La storia di Sadia comincia quando lei era bambina, in Somaliland. E comincia con una semplice domanda:
“Perché sta accadendo? Perché alle persone va bene che le ragazze soffrano?”
È questa la questione che la piccola Sadia si poneva. Il riferimento è a una delle più gravi violazioni dei diritti umani che una donna possa mai subire nella sua esistenza: stiamo parlando delle mutilazioni genitali femminili. Che, stando ai dati, riguardano circa duecento milioni di donne in tutto il mondo.
“Ho cominciato a cercare informazioni quando ancora non sapevo cosa realmente implicasse nella vita di una donna.

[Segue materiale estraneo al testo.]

(* ===== verification/SmtTrie.v ===== *)
(** * SmtTrie: the abstract specification of the sparse Merkle tree

    The tree a store or a proof stands for is a binary trie with shortcut leaves. A trie is
    canonical ([wf]) when no leaf could sit higher; canonical tries correspond one to one to finite
    maps from keys to value hashes, and [summary] is the hash they commit to. The updater, the
    proof builder and the proof verifier are all related to this specification. *)

From S2P Require Import Prelude Codec Types SmtNode.

Definition DEPTH : nat := 256.

Inductive trie :=
| TEmpty
| TLeaf (k : ResourceId) (v : array 32)
| TNode (l r : trie).

#[export] Instance trie_eq_dec : EqDecision trie.
Proof. solve_decision. Defined.

(** Shortcut promotion: a leaf whose sibling is empty moves up. *)
Definition join (l r : trie) : trie :=
  match l, r with
  | TEmpty, TEmpty => TEmpty
  | TLeaf k v, TEmpty => TLeaf k v
  | TEmpty, TLeaf k v => TLeaf k v
  | _, _ => TNode l r
  end.

(** The key starts with the bits [p]. *)
Definition has_prefix (k : ResourceId) (p : list bool) : Prop :=
  forall i b, p !! i = Some b -> bit k i = b.

Fixpoint wf (p : list bool) (t : trie) : Prop :=
  match t with
  | TEmpty => True
  | TLeaf k v => has_prefix k p /\ v <> EMPTY_HASH
  | TNode l r =>
      length p < DEPTH /\ wf (p ++ [false]) l /\ wf (p ++ [true]) r /\ join l r = TNode l r
  end.

(** The value hash stored for [k] in a trie rooted at level [d]. *)
Fixpoint tlookup (d : nat) (t : trie) (k : ResourceId) : option (array 32) :=
  match t with
  | TEmpty => None
  | TLeaf k' v => if decide (k' = k) then Some v else None
  | TNode l r => tlookup (S d) (if bit k d then r else l) k
  end.

Section hashed.
Context `{Hasher}.

(** The kinded summary a trie commits to. *)
Fixpoint summary (t : trie) : HashedNode.t :=
  match t with
  | TEmpty => HashedNode.empty
  | TLeaf k v => HashedNode.leaf k v
  | TNode l r => HashedNode.internal (summary l) (summary r)
  end.
End hashed.

Create HintDb smt.
(** The log of one update: puts at the new version, at tree positions. *)
Definition update_log (version : Z) (ops : list WriteOp) : Prop :=
  Forall (fun op => match op with
                    | PutNode k v _ => v = version /\ key_ok k
                    | PutStaleNode _ => True
                    | _ => False
                    end) ops.

Lemma update_log_ok version ops : u64 version -> update_log version ops -> Forall op_ok ops.
Proof. intros Hu Hl. eapply Forall_impl; [exact Hl|]. intros []; cbn; [by intros [-> ?]|done..]. Qed.

Lemma confined_log version p ops : confined version p ops -> update_log version ops.
Proof.
  intros Hc. eapply Forall_impl; [exact Hc|]. intros []; [|done..].
  intros (-> & b & q & -> & Hq). split; [done|]. by apply key_of_ok.
Qed.

Lemma effect_log version ops k v :
  update_log version ops ->
  effect ops k v = if decide (v = version) then Some <$> written ops k else None.
Proof.
  intros Hl. unfold effect, written. induction ops as [|op ops IH] using rev_ind.
  { cbn. by case_decide. }
  apply Forall_app in Hl as [Hl Hop]. apply Forall_inv in Hop.
  rewrite !foldl_app. cbn [foldl]. rewrite (IH Hl).
  destruct op; [|done|destruct Hop|destruct Hop]. destruct Hop as [-> _].
  repeat case_decide; try done; naive_solver.
Qed.

(** An update's log at a visible version adds its puts and changes nothing else. *)
Lemma commit_log_at s ops version k v :
  store_ok s -> u64 version -> visible s version = true -> update_log version ops ->
  key_ok k -> u64 v ->
  node_at (commit s ops) k v
  = default (node_at s k v) (if decide (v = version) then Some <$> written ops k else None).
Proof.
  intros Hs Hu Hvis Hl Hk Hv. destruct (visible s v) eqn:E.
  - rewrite commit_node_at, (effect_log version); try done. by apply (update_log_ok version).
  - rewrite !node_at_hidden; [|done|by rewrite commit_visible].
    rewrite decide_False by congruence. done.
Qed.

Lemma view_at_commit s ops version k :
  store_ok s -> u64 version -> (0 < version)%Z -> visible s version = true ->
  update_log version ops -> key_ok k ->
  node_at s k version = None ->
  view_at (commit s ops) version k = after ops (view_at s (version - 1)) k.
Proof.
  intros Hs Hu Hpos Hvis Hl Hk Hn. unfold view_at, after.
  pose proof (update_log_ok version ops Hu Hl) as Hok. pose proof (commit_ok s ops Hs Hok) as Hsc.
  assert (u64 (version - 1)) as Hu1 by (unfold u64 in *; lia).
  assert (forall v, u64 v -> node_at (commit s ops) k v
    = default (node_at s k v) (if decide (v = version) then Some <$> written ops k else None)) as Hc.
  { intros v Hv. by apply commit_log_at. }
  destruct (written ops k) as [n|] eqn:E.
  - rewrite (proj2 (tree_node_newest (commit s ops) k version version n Hsc Hk Hu)); [done|].
    split; [lia|]. split; [|lia]. rewrite Hc by done. by rewrite decide_True.
  - f_equal. transitivity (tree_node s k version).
    { apply tree_node_ext; [done..|]. intros v Hv. rewrite Hc by (unfold u64 in *; lia).
      by destruct (decide (v = version)). }
    apply tree_node_raise; [done..|lia|]. intros w Hw. by replace w with version by lia.
Qed.

Lemma apply_runs (nd : Key.t -> option (Z * Node.t)) version t cs :
  wf [] t -> stored (fun k => snd <$> nd k) [] t -> clean (fun k => snd <$> nd k) [] t ->
  runs (Updater.apply nd version cs) (fun r ops =>
    exists t', wf [] t' /\ r = HashedNode.hash (summary t') /\
      (forall k, tlookup 0 t' k = overlay cs k (tlookup 0 t k)) /\
      update_log version ops /\
      stored (after ops (fun k => snd <$> nd k)) [] t' /\
      (live cs -> clean (after ops (fun k => snd <$> nd k)) [] t')).
Proof.
  intros Hwf Hst Hcl. unfold Updater.apply. cbv zeta. apply runs_bind. eapply runs_mono.
  { apply (update_subtree_runs nd version (S DEPTH) [] t); try done; [cbn; lia|].
    split; [apply dedup_sort_ascending|]. intros c _. apply has_prefix_nil. }
  intros r ops (t' & Hwf' & -> & Hlk & Hc & Hsb & Hcl').
  assert (forall k, tlookup 0 t' k = overlay cs k (tlookup 0 t k)) as Hlk'.
  { intros k. etransitivity; [exact (Hlk k (has_prefix_nil k))|]. unfold overlay.
    by rewrite committed_dedup, committed_sort. }
  assert (forall n, agree_below (after ops (fun k => snd <$> nd k))
    (after (ops ++ [PutNode Key.ROOT version n]) (fun k => snd <$> nd k)) []) as Ha.
  { intros n b q Hq. unfold after. rewrite written_app. unfold written at 2. cbn [foldl].
    rewrite decide_False; [done|]. intros E. change Key.ROOT with (key_of []) in E.
    apply key_of_inj in E; [done|cbn;lia|done]. }
  assert (forall n, update_log version (ops ++ [PutNode Key.ROOT version n])) as Hul.
  { intros n. apply Forall_app. split; [by eapply confined_log|]. constructor; [|done].
    split; [done|]. apply (key_of_ok []). cbn. lia. }
  assert (forall n, after (ops ++ [PutNode Key.ROOT version n]) (fun k => snd <$> nd k) (key_of [])
    = Some n) as Hroot.
  { intros n. unfold after. rewrite written_app. unfold written. cbn. by rewrite decide_True. }
  destruct (node_of t') as [n|] eqn:En.
  all: apply runs_bind, runs_tell, runs_ret; exists t'; split; [done|]; rewrite app_nil_r.
  - split; [by apply (node_of_hash [] t')|]. split; [done|]. split; [done|]. split.
    + apply stored_unfold. split; [|by eapply stored_below_agree].
      unfold stored_at. by rewrite En, Hroot.
    + intros Hlive. eapply clean_agree; [done|apply Ha|]. apply Hcl'; [|done]. by apply dedup_sort_live.
  - destruct t'; try done. split; [done|]. split; [done|]. split; [done|]. split.
    + apply stored_unfold. split; [|done]. unfold stored_at. cbn. right. apply Hroot.
    + intros Hlive. eapply clean_agree; [done|apply Ha|]. apply Hcl'; [|done]. by apply dedup_sort_live.
Qed.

Cominciai chiedendo a mia madre: Perché vorresti farlo alle tue figlie? Perché? Lei mi rispose che era per via della nostra religione ed è quello che ancora oggi viene detto per evitare qualunque confronto sull’argomento”.
In realtà, le FGM non hanno niente a che fare con questioni di carattere religioso: si tratta di una pratica che servirebbe a preservare la “purezza” della donna in vista del matrimonio.

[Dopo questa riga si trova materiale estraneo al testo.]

Fixpoint trie_preimages (t : trie) : list preimage :=
  match t with
  | TEmpty => []
  | TLeaf k v => [HLeaf k v]
  | TNode l r =>
      HInternal (HashedNode.kind (summary l)) (HashedNode.kind (summary r))
                (HashedNode.hash (summary l)) (HashedNode.hash (summary r))
      :: trie_preimages l ++ trie_preimages r
  end.

(** What [combine] hashes, unless it promotes or collapses. *)
Definition pair_preimage (l r : HashedNode.t) : preimage :=
  HInternal (HashedNode.kind l) (HashedNode.kind r) (HashedNode.hash l) (HashedNode.hash r).

Fixpoint rtree_preimages (t : rtree) : list preimage :=
  match t with
  | REmpty => []
  | RLeaf _ k v => [HLeaf k v]
  | RSplit l r => pair_preimage (reval l) (reval r) :: rtree_preimages l ++ rtree_preimages r
  | RSib b sib c =>
      (if b then pair_preimage (reval c) sib else pair_preimage sib (reval c)) :: rtree_preimages c
  end.

Definition proof_preimages (proof : Proof.t) : list preimage :=
  match proof_tree proof with Ok t => rtree_preimages t | _ => [] end.

Lemma no_collision_sub l l' : l' ⊆ l -> no_collision l -> no_collision l'.
Proof. intros Hs [H1 H2]. split; [intros x y Hx Hy; apply H1; auto | intros x Hx; auto]. Qed.

(** The four outcomes of [combine]. *)
Lemma combine_cases l r :
  (HashedNode.kind l = LEAF /\ HashedNode.kind r = EMPTY /\ HashedNode.combine l r = l) \/
  (HashedNode.kind l = EMPTY /\ HashedNode.kind r = LEAF /\ HashedNode.combine l r = r) \/
  (HashedNode.kind l = EMPTY /\ HashedNode.kind r = EMPTY /\
     HashedNode.combine l r = HashedNode.empty) \/
  (HashedNode.combine l r = HashedNode.new INTERNAL (phash (pair_preimage l r)) /\
   ~ (HashedNode.kind l = EMPTY /\ HashedNode.kind r = EMPTY)).
Proof.
  unfold HashedNode.combine, HashedNode.internal.
  destruct l as [kl hl], r as [kr hr]; cbn [HashedNode.kind HashedNode.hash].
  repeat case_bool_decide; cbn [andb]; tauto || (right; right; right; split; [done|tauto]).
Qed.

(** A canonical trie's summary is empty, or the hash of one of its preimages. *)
Lemma summary_preimage p s :
  wf p s ->
  match s with
  | TEmpty => summary s = HashedNode.empty
  | TLeaf k v => summary s = HashedNode.new LEAF (phash (HLeaf k v))
  | TNode l r => summary s = HashedNode.new INTERNAL (phash (pair_preimage (summary l) (summary r)))
  end.
Proof.
  intros Hwf. destruct s as [|k v|l r]; [done| |].
  - destruct Hwf as [_ Hv]. by apply summary_leaf.
  - pose proof (summary_kind p _ Hwf) as Hk. cbn [summary] in *.
    unfold HashedNode.internal in *. by destruct (_ && _).
Qed.

(** A summary equal to the hash of a known preimage opens the trie. *)
Lemma open_summary p s x l :
  wf p s -> no_collision l -> trie_preimages s ⊆ l -> x ∈ l ->
  phash x = HashedNode.hash (summary s) ->
  match s with
  | TEmpty => False
  | TLeaf k v => x = HLeaf k v
  | TNode sl sr => x = pair_preimage (summary sl) (summary sr)
  end.
Proof.
  intros Hwf [Hinj Hz] Hs Hx Heq. pose proof (summary_preimage p s Hwf) as Hsum.
  destruct s as [|k v|sl sr]; rewrite Hsum in Heq; cbn [HashedNode.hash HashedNode.empty] in Heq.
  - by apply (Hz x).
  - apply Hinj; [done| |done]. apply Hs. cbn. set_solver.
  - apply Hinj; [done| |done]. apply Hs. cbn. set_solver.
Qed.

(** An [EMPTY] summary has no live leaf under it. *)
Lemma reval_empty t :
  HashedNode.kind (reval t) = EMPTY -> forall x, x ∈ rleaves t -> rl_value x = EMPTY_HASH.
Proof.
  induction t as [|i k v|l IHl r IHr|b sib c IHc]; cbn [reval rleaves]; intros Hk x Hx.
  - by apply not_elem_of_nil in Hx.
  - apply list_elem_of_singleton in Hx as ->. cbn. unfold HashedNode.leaf in Hk.
    by destruct (bool_decide_reflect (v = EMPTY_HASH)).
  - assert (HashedNode.kind (reval l) = EMPTY /\ HashedNode.kind (reval r) = EMPTY) as [Hl Hr].
    { destruct (combine_cases (reval l) (reval r)) as [(E & ? & Hc)|[(? & E & Hc)|[(?&?&?)|(Hc & _)]]];
        try done; rewrite Hc in Hk; try (by rewrite E in Hk); done. }
    apply elem_of_app in Hx as [Hx|Hx]; apply list_elem_of_fmap in Hx as (y & -> & Hy); cbn; auto.
  - assert (HashedNode.kind (reval c) = EMPTY) as Hc.
    { unfold Traversal.combine_with_sibling in Hk. destruct b.
      - destruct (combine_cases (reval c) sib) as [(E & ? & Hc)|[(? & E & Hc)|[(?&?&?)|(Hc & _)]]];
          try done; rewrite Hc in Hk; try (by rewrite E in Hk); done.
      - destruct (combine_cases sib (reval c)) as [(E & ? & Hc)|[(? & E & Hc)|[(?&?&?)|(Hc & _)]]];
          try done; rewrite Hc in Hk; try (by rewrite E in Hk); done. }
    apply list_elem_of_fmap in Hx as (y & -> & Hy). cbn. auto.
Qed.

(** The leaves of a trie with their depths below its root. *)
Fixpoint tleaves (s : trie) : list (nat * array 32 * array 32) :=
  match s with
  | TEmpty => []
  | TLeaf k v => [(0, k, v)]
  | TNode l r => ((fun '(d, k, v) => (S d, k, v)) <$> tleaves l)
                 ++ ((fun '(d, k, v) => (S d, k, v)) <$> tleaves r)
  end.

Lemma tleaves_lookup p s d k v :
  wf p s -> (d, k, v) ∈ tleaves s ->
  has_prefix k p /\ v <> EMPTY_HASH /\
  forall k', has_prefix k' p -> (forall i, i < length p + d -> bit k i = bit k' i) ->
    tlookup (length p) s k' = if decide (k = k') then Some v else None.
Proof.
  revert p d; induction s as [|k0 v0|l IHl r IHr]; intros p d Hwf Hin.
  - by apply not_elem_of_nil in Hin.
  - apply list_elem_of_singleton in Hin. injection Hin as -> -> ->.
    destruct Hwf as [Hk Hv]. split; [done|]. split; [done|]. intros k' Hk' _. done.
  - apply elem_of_app in Hin as [Hin|Hin]; apply list_elem_of_fmap in Hin as ([[d' k1] v1] & [= -> -> ->] & Hin).
    + apply (IHl (p ++ [false])) in Hin as (Hk & Hv & Hlk); [|by apply (wf_child p l r false)].
      apply has_prefix_snoc in Hk as [Hk Hb]. split; [done|]. split; [done|]. intros k' Hk' Hag.
      rewrite (tlookup_child p l r k' false).
      * apply Hlk; [|intros i Hi; apply Hag; rewrite length_snoc in Hi; lia].
        apply has_prefix_snoc. split; [done|]. rewrite <- Hb. symmetry. apply Hag. lia.
      * apply has_prefix_snoc. split; [done|]. rewrite <- Hb. symmetry. apply Hag. lia.
    + apply (IHr (p ++ [true])) in Hin as (Hk & Hv & Hlk); [|by apply (wf_child p l r true)].
      apply has_prefix_snoc in Hk as [Hk Hb]. split; [done|]. split; [done|]. intros k' Hk' Hag.
      rewrite (tlookup_child p l r k' true).
      * apply Hlk; [|intros i Hi; apply Hag; rewrite length_snoc in Hi; lia].
        apply has_prefix_snoc. split; [done|]. rewrite <- Hb. symmetry. apply Hag. lia.
      * apply has_prefix_snoc. split; [done|]. rewrite <- Hb. symmetry. apply Hag. lia.
Qed.

(** The live leaves of the proof tree [t] are leaves of the trie [s], at most as deep. *)
Definition live_in (t : rtree) (s : trie) : Prop :=
  forall x, x ∈ rleaves t -> rl_value x <> EMPTY_HASH ->
    exists d, d <= rl_depth x /\ (d, rl_key x, rl_value x) ∈ tleaves s.

Definition live_deeper (t : rtree) (s : trie) : Prop :=
  forall x, x ∈ deeper <$> rleaves t -> rl_value x <> EMPTY_HASH ->
    exists d, d <= rl_depth x /\ (d, rl_key x, rl_value x) ∈ tleaves s.

Lemma live_promoted t s : live_in t s -> live_deeper t s.
Proof.
  intros Hl x Hx Hv. apply list_elem_of_fmap in Hx as (y & -> & Hy).
  destruct (Hl y Hy Hv) as (d & Hd & Hin). exists d. cbn. split; [lia|done].
Qed.

Lemma live_left t l r : live_in t l -> live_deeper t (TNode l r).
Proof.
  intros Hl x Hx Hv. apply list_elem_of_fmap in Hx as (y & -> & Hy).
  destruct (Hl y Hy Hv) as (d & Hd & Hin). exists (S d). cbn. split; [lia|].
  apply elem_of_app. left. apply list_elem_of_fmap. by exists (d, rl_key y, rl_value y).
Qed.

Lemma live_right t l r : live_in t r -> live_deeper t (TNode l r).
Proof.
  intros Hl x Hx Hv. apply list_elem_of_fmap in Hx as (y & -> & Hy).
  destruct (Hl y Hy Hv) as (d & Hd & Hin). exists (S d). cbn. split; [lia|].
  apply elem_of_app. right. apply list_elem_of_fmap. by exists (d, rl_key y, rl_value y).
Qed.

Lemma live_none t s : HashedNode.kind (reval t) = EMPTY -> live_deeper t s.
Proof.
  intros Hk x Hx Hv. apply list_elem_of_fmap in Hx as (y & -> & Hy).
  exfalso. apply Hv. by apply (reval_empty t Hk y).
Qed.

Lemma live_leaves_sound l : no_collision l -> forall t s p,
  wf p s -> rtree_preimages t ⊆ l -> trie_preimages s ⊆ l ->
  HashedNode.hash (reval t) = HashedNode.hash (summary s) -> live_in t s.
Proof.
  intros Hnc. induction t as [|i k v|tl IHl tr IHr|b sib c IHc]; intros s p Hwf Hrt Hst Heq.
  - intros x Hx. by apply not_elem_of_nil in Hx.
  - intros x Hx Hv. apply list_elem_of_singleton in Hx as ->. cbn in Hv |- *.
    cbn [reval] in Heq. rewrite summary_leaf in Heq by done. cbn [HashedNode.hash] in Heq.
    change (phash (HLeaf k v) = HashedNode.hash (summary s)) in Heq.
    apply (open_summary p s _ l) in Heq; [|done..|apply Hrt; cbn; set_solver].
    destruct s as [|k' v'|]; try done. injection Heq as -> ->. exists 0. split; [lia|]. cbn. set_solver.
  - cbn [rtree_preimages] in Hrt. cbn [reval] in Heq.
    assert (rtree_preimages tl ⊆ l /\ rtree_preimages tr ⊆ l) as [Hl Hr] by set_solver.
    enough (live_deeper tl s /\ live_deeper tr s) as [H1 H2].
    { intros x Hx. apply elem_of_app in Hx as [Hx|Hx]; [by apply H1|by apply H2]. }
    destruct (combine_cases (reval tl) (reval tr)) as [(_ & E & Hc)|[(E & _ & Hc)|[(E1&E2&_)|(Hc & _)]]];
      try rewrite Hc in Heq.
    + split; [eapply live_promoted, IHl; eauto|by apply live_none].
    + split; [by apply live_none|eapply live_promoted, IHr; eauto].
    + by split; apply live_none.
    + cbn [HashedNode.hash] in Heq.
      apply (open_summary p s _ l) in Heq; [|done..|apply Hrt; set_solver].
      destruct s as [| |sl sr]; try done. injection Heq as _ _ Ehl Ehr.
      destruct Hwf as (_ & Hwl & Hwr & _). cbn [trie_preimages] in Hst.
      split; [apply live_left; eapply IHl|apply live_right; eapply IHr]; eauto; set_solver.
  - cbn [rtree_preimages] in Hrt. cbn [reval] in Heq.
    assert (rtree_preimages c ⊆ l) as Hl by (destruct b; set_solver).
    change (live_deeper c s). unfold Traversal.combine_with_sibling in Heq. destruct b.
    + destruct (combine_cases (reval c) sib) as [(_ & E & Hc)|[(E & _ & Hc)|[(E1&E2&_)|(Hc & _)]]];
        try rewrite Hc in Heq; [eapply live_promoted, IHc; eauto|by apply live_none..|].
      apply (open_summary p s _ l) in Heq; [|done..|apply Hrt; set_solver].
      destruct s as [| |sl sr]; try done. injection Heq as _ _ Ehl Ehr.
      destruct Hwf as (_ & Hwl & Hwr & _). cbn [trie_preimages] in Hst.
      apply live_left; eapply IHc; eauto; set_solver.
    + destruct (combine_cases sib (reval c)) as [(_ & E & Hc)|[(E & _ & Hc)|[(E1&E2&_)|(Hc & _)]]];
        try rewrite Hc in Heq; [by apply live_none|eapply live_promoted, IHc; eauto|by apply live_none|].
      apply (open_summary p s _ l) in Heq; [|done..|apply Hrt; set_solver].
      destruct s as [| |sl sr]; try done. injection Heq as _ _ Ehl Ehr.
      destruct Hwf as (_ & Hwl & Hwr & _). cbn [trie_preimages] in Hst.
      apply live_right; eapply IHc; eauto; set_solver.
Qed.

(** Resolving a membership claim. *)
Lemma member_inv proof idx mem :
  Proof.member proof idx = Ok mem ->
  exists li lf lk, Proof.memberships proof !! idx
      = Some ((if Member.absent mem then Membership.Absent else Membership.Present) li) /\
    Proof.leaves proof !! indexu li = Some lf /\ Member.leaf mem = lf /\
    Proof.keys proof !! indexu (Leaf.key_idx lf) = Some lk /\
    Proof.keys proof !! idx = Some (Member.key mem) /\
    if Member.absent mem
    then lk <> Member.key mem /\
         Bits.shares_prefix (vec_to_list (Member.key mem)) (vec_to_list lk) (indexu (Leaf.depth lf)) = true
    else lk = Member.key mem.
Proof.
  unfold Proof.member, Proof.member_present, Proof.member_absent, Proof.leaf_key, Proof.leaf, Proof.key.
  intros Hm. inv_ok. destruct x as [li|li]; inv_ok.
  - destruct (bool_decide_reflect (x1 = x)) as [->|]; [|done]. cbn in Hm. inv_ok.
    by exists li, x0, x.
  - destruct (bool_decide_reflect (x1 = x)) as [|Hne]; [done|].
    destruct (Bits.shares_prefix _ _ _) eqn:E; [|done]. cbn in Hm. inv_ok.
    by exists li, x0, x1.
Qed.
End sound.

(** ** Pinned and routed proofs *)

(** The first [n] bits of a key. *)
Definition kprefix (k : array 32) (n : nat) : list bool := bit k <$> seq 0 n.

Lemma length_kprefix k n : length (kprefix k n) = n.
Proof. unfold kprefix. by rewrite length_fmap, length_seq. Qed.

Lemma lookup_kprefix k n i : i < n -> kprefix k n !! i = Some (bit k i).
Proof. intros Hi. unfold kprefix. rewrite list_lookup_fmap, lookup_seq_lt by done. done. Qed.

Lemma has_prefix_kprefix k k' n :
  has_prefix k' (kprefix k n) <-> forall i, i < n -> bit k' i = bit k i.
Proof.
  split.
  - intros Hp i Hi. apply Hp. by apply lookup_kprefix.
  - intros Hb i b Hi. pose proof (lookup_lt_Some _ _ _ Hi) as Hlt. rewrite length_kprefix in Hlt.
    rewrite lookup_kprefix in Hi by done. injection Hi as <-. by apply Hb.
Qed.

Lemma kprefix_self k p : has_prefix k p -> kprefix k (length p) = p.
Proof.
  intros Hp. apply list_eq. intros i. destruct (Nat.lt_ge_cases i (length p)) as [Hi|Hi].
  - rewrite lookup_kprefix by done. destruct (lookup_lt_is_Some_2 p i Hi) as [b Hb].
    rewrite Hb. f_equal. by apply Hp.
  - rewrite !(proj2 (lookup_ge_None _ _)); rewrite ?length_kprefix; done || lia.
Qed.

“Allora” continua Sadia, “ne parlai con mio zio e lui ne parlò con un leader religioso. Scoprii in questo modo che la religione non richiede questa pratica, ma che molti pensano che sia così. Feci parlare mia madre con il leader religioso e così nella mia famiglia cominciammo a confrontarci sull’argomento”.
In Somaliland, un Paese dove le FGM sono praticate sul 97 percento delle donne e delle bambine, Sadia aveva già capito una cosa fondamentale: le mutilazioni genitali femminili sono soltanto un fatto culturale. E, quindi, è a livello culturale che bisogna agire per estirparle.
Ancora oggi, in Somaliland non c’è nessuna legge che vieti chiaramente le FGM. Ma Sadia è fiduciosa. Perché, finalmente, si comincia a parlare di un argomento che prima era considerato tabù. Lei sa che il cambiamento è possibile.
Sadia ora è il direttore di ActionAid Somaliland e si sta impegnando con tutta se stessa per aiutare il suo Paese.